“Jirous can claim this for himself, that’s all right, too. But I have always thought about it in a way that we were doing our own stuff, the stuff that we enjoyed, the stuff that made us happy and that was entertaining to us, and so on... Including our as if cynical and detached way of understanding the society. But we did not deal with the communists in any way, no, we didn’t. In other words, if the communists had not taken interest in us… They could have organized their own meetings, and we were having our own meetings. We didn’t care about their meetings and regulations. We knew that it was stupid, too, that it was a nonsense. Actually, in a way, we were taking a little revenge on them… well, revenge is too strong a word. We didn’t care about them. I say that the greatest insult you can cause to somebody – doesn’t matter if it is to your boss or to a woman – is to show indifference. I don’t care about you. You can yell at me, if you wish, but you are nobody to me. Yeah. And of course, the StB officers loved it if somebody got engaged a dialogue with them. They liked it. Obviously, they abused the discussion for their own benefit. But what they didn’t like – and it was the hardest thing to endure – was if you did not answer them at all. If you put on the face like I don’t care, I don’t care at all. Do you want some water? No. Do you want coffee? No. Do you smoke? Yes. Do you want a cigarette? No. I practised it for some time and naturally, I got a thrashing for that, too. That’s true as well.”
“…the turning point occurred after one such night visit by the StB, when the police told me in a matter-of-fact way that it would be better if I left the country and they asked me whether I would not like to go. My wife told me that she probably would. They said to us: you will either leave or we will imprison you. Since we had a little baby, my wife said that it would be probably better for us if we left. Well, Mr. Brabenec, imagine this: what if we came to you to do a house search and found a submachine gun right here in this closet, with your fingerprints and all, and submitted it to court, and you know what would happen then. I could imagine that quite easily. At that time, for me as a signatory of Charter 77 and a notorious trouble-maker from the underground movement, it would drag for a long time. It would be classified as an attempt at armed revolt, and I would be hanged for it. That was one of the jokes they played with me.”
“A little man with blonde hair showed up there on the following day and he said: ‘I learnt about it only when I got out from the prison.’ The blonde man had allegedly said to this StB officer: ‘I am the cousin of Jirous. I would like to go and have a look there.’ Do you know who he was? Havel. Jirous’ cousin. These idiots did not have Havel’s photo, and Havel thus spent about half a day there. Then he went to Malostranská in the evening and he wrote about what had happened, it was titled Proces (‘Trial’) or something like that and it was about the court trial with us. On the following day it was broadcasted on Radio Free Europe and on the Voice of America and it thus spread all over the world immediately, and since it was written by Havel it was credible and it was his eyewitness account of what he had seen there. The StB officers must have done it on purpose. Fuck it, in the dramatic times like this, at least they could have bothered to find out what Havel looked like.”

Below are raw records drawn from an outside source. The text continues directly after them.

(* ===== verification/_CoqProject ===== *)
-Q . S2P
Prelude.v
GoRuntime.v
GoHoare.v
GoStrings.v
Util.v
GoText.v
Paths.v
Api.v
Sql.v
Storage.v
Gorm.v
MemDB.v
Authz.v
Pagination.v
Evaluation.v
EvaluationProofs.v
EvaluationConcurrent.v
EvaluationWitness.v
EvaluationConcurrentWitness.v
Streams.v
Ontology.v
Policies.v
PoliciesProofs.v
Orchestrator.v
OrchestratorProofs.v
OrchestratorCatalogs.v
OrchestratorCatalogsProofs.v
OrchestratorWitness.v
EvidenceStore.v
Discovery.v
DiscoveryProofs.v
Assessment.v
AssessmentProofs.v
AssessmentWitness.v
DiscoveryWitness.v
GoJson.v
Serializer.v
Formatter.v
Server.v
Connection.v
Gateway.v
GatewayRoutes.v
Rest.v
GatewayProofs.v
GatewayWitness.v
ServiceInfo.v
Session.v
Commands.v
Login.v
CliFlags.v
Payloads.v
OntologyMessages.v
AzureSdk.v
Azure.v
AzureResources.v
AzureProofs.v
AzureWitness.v
Aws.v
AwsProofs.v
K8s.v
CloudWitness.v
CliWitness.v
GormSetup.v
Services.v
Engine.v
EngineProofs.v
EngineWitness.v
Pipeline.v
CloudDiscovery.v
AzurePipeline.v
CloudDiscoveryWitness.v
PipelineComplete.v
PipelineWitness.v
PipelineCompleteWitness.v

“There was one significant thing there, and I recognized it already back in 1978 – I remember that I talked about it with doctor Jiří Němec. I told him: ‘See, they got certain scripts, tailored to each one of us and they deal with us accordingly.’ And later, perhaps in the 1990s, it was somehow revealed afterwards that they really did employ psychologists and screenwriters who were observing you and then making ecommendations: ‘Look, his weak point is red wine, or women, or he gets disturbed if somebody steals a book from him.’ There were scripts, and I even got hold of mine in the 1990s, and that was interesting… Later I also saw a script which was created for Karol Sidon, and it was very expertly produced, and it included instructions how to deal with a specific person. Well, it was not… I was a witness against Obzina, the former minister of interior, and I showed them the script there. The script concluded with the sentence: attempt to make him move to another country.”
Vratislav Brabenec is a well-known Czech musician, poet, and a representative of the underground movement. He was born in Prague on April 28, 1943 and he grew up in Horní Počernice. After completing the Secondary Technical School of Agriculture in Mělník, he studied theology at the Comenius Protestant Theological Faculty in Prague, but he did not complete his studies and he began earning his living as a garden designer instead. From 1972 he was a member of the music band The Plastic People of the Universe and he wrote many lyrics for them, e.g. the Passion Play. In 1976 he was sentenced in the trial against independent artists and culture activists to eight months of imprisonment. He served his sentence as part of his detention pending trial. Shortly after his release from prison he signed Charter 77 and since that time he was living constantly under the surveillance by the StB Security Police. In 1982 he was subjected to a number of interrogations which were accompanied by blackmailing and physical violence. Based on these incidents, he eventually decided to emigrate together with his wife Marie Benetková, with whom he was raising their daughter Nikola. He returned to his homeland only in 1997. He now lives in Prague and his activities include concert performances, poetry and other literary pursuits.